🤖 AI Summary
This work investigates how the number of evaluation trials (i.e., sampled trajectories) affects policy performance estimation in infinite-horizon generalized utility Markov decision processes (GUMDPs), revealing a fundamental distinction from standard MDPs: the expected performance in GUMDPs explicitly depends on the trial count. We present the first systematic analysis of this phenomenon, establishing theoretical bounds on estimation bias under both discounted and average-reward GUMDPs for finite- and infinite-trial settings. For discounted GUMDPs, we derive tight upper and lower bounds on the bias. For average-reward GUMDPs, we characterize how structural parameters—such as periodicity and state connectivity—govern the bias magnitude. Numerical experiments confirm that both trajectory count and GUMDP structure jointly determine evaluation accuracy. Our results provide the first theoretical framework and practical guidelines for policy evaluation in GUMDPs.
📝 Abstract
The general-utility Markov decision processes (GUMDPs) framework generalizes the MDPs framework by considering objective functions that depend on the frequency of visitation of state-action pairs induced by a given policy. In this work, we contribute with the first analysis on the impact of the number of trials, i.e., the number of randomly sampled trajectories, in infinite-horizon GUMDPs.

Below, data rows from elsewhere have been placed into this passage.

Lemma not_space c : 33 <= c -> isspace c = false.
Proof. intros H. unfold isspace. apply orb_false_iff. rewrite andb_false_iff, Z.eqb_neq, !Z.leb_gt. lia. Qed.

Lemma strtoint_slow_complete s n :
  literal s n -> strtoint_slow w (deref s =? 45) s = answer n.
Proof.
  intros [ws1 sg sgn pre base isdig val lead body v ws2 Hs1 Hsg Hr Hb Hn Hs2].
  pose proof (unsigned_first _ _ _ _ _ _ _ ws2 Hr Hb Hn) as Hf.
  assert (Hbase : 2 <= base <= 16) by (destruct (radix_base _ _ _ _ _ Hr) as [?|[?|[?|?]]]; lia).
  set (t := pre ++ body ++ ws2) in *.
  assert (Hsp : isspace (deref (sg ++ t)) = false).
  { destruct Hsg; [|done|done]. apply not_space. simpl. lia. }
  assert (Hneg : (deref (ws1 ++ sg ++ t) =? 45) = true -> sgn = -1).
  { intros H%Z.eqb_eq. destruct Hs1 as [|c ws1 Hc _].
    - destruct Hsg; [|done|done]. simpl in H. lia.
    - change (deref ((c :: ws1) ++ sg ++ t)) with c in H. apply isspace_range in Hc. lia. }
  generalize (deref (ws1 ++ sg ++ t) =? 45) as neg0, Hneg. clear Hneg. intros neg0 Hneg.
  unfold strtoint_slow. rewrite skip_spaces_spec by done.
  assert (Hsign : (if deref (sg ++ t) =? 45 then (true, tail (sg ++ t))
                   else if deref (sg ++ t) =? 43 then (neg0, tail (sg ++ t)) else (neg0, sg ++ t))
                  = (bool_decide (sgn = -1), t)).
  { destruct Hsg; simpl.
    - destruct (Z.eqb_spec (deref t) 45), (Z.eqb_spec (deref t) 43); try lia.
      destruct neg0; [by specialize (Hneg eq_refl)|done].
    - destruct neg0; [by specialize (Hneg eq_refl)|done].
    - done. }
  rewrite Hsign. clear Hsign Hneg neg0 Hsp.
  assert (Ha : sgn * v = if bool_decide (sgn = -1) then -1 * v else 1 * v) by (by destruct Hsg).
  rewrite Ha. generalize (bool_decide (sgn = -1)) as neg. intros neg. subst t. clear Hf.
  pose proof (radix_ok _ _ _ _ _ Hr) as Hd.
  pose proof (slow_tail base isdig val lead neg body v ws2 Hd Hbase Hb Hn Hs2) as Ht.
  destruct Hr as [x [-> | ->]|x [-> | ->]|x [-> | ->]|]; try exact Ht.
  rewrite !app_nil_l. rewrite !(decimal_no_prefix _ _ body v ws2) by (done || lia). exact Ht.
Qed.

Lemma take_prefix l u p : has_prefix l u p = true -> 0 < l -> 0 < u ->
  exists x q, p = 48 :: x :: q /\ (x = l \/ x = u).
Proof.
  unfold has_prefix. rewrite andb_true_iff, orb_true_iff, !Z.eqb_eq. intros [H1 H2] Hl Hu.
  destruct p as [|c [|x q]]; try (unfold deref in *; simpl in *; lia).
  exists x, q. unfold deref in *. simpl in *. by subst c.
Qed.

Definition no_nul (s : list Z) : Prop := Forall (fun c => c <> 0) s.

Lemma slow_tail_sound base isdig val lead neg q n :
  digit_ok base isdig val -> 2 <= base <= 16 -> isdig 0 = false -> no_nul q ->
  match slow_digits w base isdig val lead 0 q with
  | inl e => e
  | inr (tmp, ptr) =>
      if (length ptr =? length q)%nat then invalid_syntax
      else
        let ptr := skip_spaces ptr in
        if negb (deref ptr =? 0) then invalid_syntax
        else signed_result w neg tmp
  end = Value n ->
  exists body v ws, q = body ++ ws /\ body <> [] /\ numeral base isdig val lead 0 body v
    /\ spaces ws /\ answer (if neg then -1 * v else 1 * v) = Value n.
Proof.
  intros Hd Hbase H0 Hz H. destruct half as [Hh Hh'].
  destruct (slow_digits w base isdig val lead 0 q) as [e|[v rest]] eqn:E.
  { subst e. exfalso. revert E. clear. revert lead. generalize 0 as tmp.
    induction q as [|c q IH]; intros tmp lead; simpl; [done|].
    repeat case_match; try done; try apply IH. }
  destruct (slow_digits_sound base isdig val Hd Hbase lead 0 q v rest H0 ltac:(lia) E)
    as (body & -> & Hn & Hv & _).
  destruct (Nat.eqb_spec (length rest) (length (body ++ rest))) as [El|El]; [done|].
  simpl in H. destruct (Z.eqb_spec (deref (skip_spaces rest)) 0) as [Ez|Ez]; [|done]. simpl in H.
  rewrite signed_result_spec in H by done.
  destruct (skip_spaces_split rest) as (ws & Er & Hs & _).
  assert (Enil : skip_spaces rest = []).
  { destruct (skip_spaces rest) as [|c r]; [done|]. exfalso.
    rewrite Er in Hz. apply Forall_app in Hz as [_ Hz]. apply Forall_app in Hz as [_ Hz].
    by apply Forall_cons_1 in Hz as [? _]. }
  exists body, v, ws. rewrite Er, Enil, app_nil_r. split_and!; try done.
  intros ->. done.
Qed.

Lemma split_sign s ws1 p :
  s = ws1 ++ p -> spaces ws1 -> no_nul p ->
  exists sg sgn t, sign sg sgn /\ p = sg ++ t /\ no_nul t
    /\ (if deref p =? 45 then (true, tail p)
        else if deref p =? 43 then (deref s =? 45, tail p) else (deref s =? 45, p))
       = (bool_decide (sgn = -1), t).
Proof.
  intros Es Hs1 Hpz.
  assert (Hneg : (deref p =? 45) = false -> (deref s =? 45) = false).
  { intros Hp. rewrite Es. destruct ws1 as [|c ws1]; [done|]. change (deref ((c :: ws1) ++ p)) with c.
    apply Z.eqb_neq. apply Forall_cons_1 in Hs1 as [Hc%isspace_range _]. lia. }
  destruct (Z.eqb_spec (deref p) 45) as [E|E].
  - destruct p as [|c p]; [done|]. change (deref (c :: p)) with c in E. subst c.
    apply Forall_cons_1 in Hpz as [_ Hpz]. exists [45], (-1), p. by split_and!; try constructor.
  - rewrite Hneg by done. destruct (Z.eqb_spec (deref p) 43) as [E'|E'].
    + destruct p as [|c p]; [done|]. change (deref (c :: p)) with c in E'. subst c.
      apply Forall_cons_1 in Hpz as [_ Hpz]. exists [43], 1, p. by split_and!; try constructor.
    + exists [], 1, p. by split_and!; try constructor.
Qed.

Lemma strtoint_slow_sound s n :
  no_nul s -> strtoint_slow w (deref s =? 45) s = Value n -> literal s n /\ in_range n = true.
Proof.
  intros Hz H. destruct (skip_spaces_split s) as (ws1 & Es & Hs1 & Hsp).
  unfold strtoint_slow in H. set (p := skip_spaces s) in *.
  assert (Hpz : no_nul p) by (rewrite Es in Hz; by apply Forall_app in Hz as [_ Hz]).
  destruct (split_sign s ws1 p Es Hs1 Hpz) as (sg & sgn & t & Hsg & Ep & Htz & Hsign).
  rewrite Hsign in H.
  assert (Hgo : forall pre base isdig val lead q,
    radix pre base isdig val lead -> t = pre ++ q -> isdig 0 = false ->
    match slow_digits w base isdig val lead 0 q with
    | inl e => e
    | inr (tmp, ptr) =>
        if (length ptr =? length q)%nat then invalid_syntax
        else
          let ptr := skip_spaces ptr in
          if negb (deref ptr =? 0) then invalid_syntax
          else signed_result w (bool_decide (sgn = -1)) tmp
    end = Value n -> literal s n /\ in_range n = true).
  { intros pre base isdig val lead q Hr Et H0 Hq.
    assert (Hbase : 2 <= base <= 16) by (destruct (radix_base _ _ _ _ _ Hr) as [?|[?|[?|?]]]; lia).
    apply slow_tail_sound in Hq as (body & v & ws & Eq & Hb & Hn & Hs2 & Ha);
      [|by eapply radix_ok|done|done|rewrite Et in Htz; by apply Forall_app in Htz as [_ ?]].
    unfold answer in Ha. destruct (in_range _) eqn:Er in Ha; [|done]. injection Ha as <-.
    split; [|done]. rewrite Es, Ep, Et, Eq.
    replace (if bool_decide (sgn = -1) then -1 * v else 1 * v) with (sgn * v) by (by destruct Hsg).
    by econstructor. }
  destruct (has_prefix 120 88 t) eqn:E1.
  { destruct (take_prefix 120 88 t E1) as (x & q & -> & Hx); [lia..|].
    by apply (Hgo [48; x] 16 isxdigit hexval true q); [constructor|..]. }
  destruct (has_prefix 111 79 t) eqn:E2.
  { destruct (take_prefix 111 79 t E2) as (x & q & -> & Hx); [lia..|].
    by apply (Hgo [48; x] 8 isodigit decval true q); [constructor|..]. }
  destruct (has_prefix 98 66 t) eqn:E3.
  { destruct (take_prefix 98 66 t E3) as (x & q & -> & Hx); [lia..|].
    by apply (Hgo [48; x] 2 isbdigit decval true q); [constructor|..]. }
  by apply (Hgo [] 10 isdigit decval false t); [constructor|..].
Qed.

We show that, as opposed to standard MDPs, the number of trials plays a key-role in infinite-horizon GUMDPs and the expected performance of a given policy depends, in general, on the number of trials. We consider both discounted and average GUMDPs, where the objective function depends, respectively, on discounted and average frequencies of visitation of state-action pairs. First, we study policy evaluation under discounted GUMDPs, proving lower and upper bounds on the mismatch between the finite and infinite trials formulations for GUMDPs. Second, we address average GUMDPs, studying how different classes of GUMDPs impact the mismatch between the finite and infinite trials formulations. Third, we provide a set of empirical results to support our claims, highlighting how the number of trajectories and the structure of the underlying GUMDP influence policy evaluation.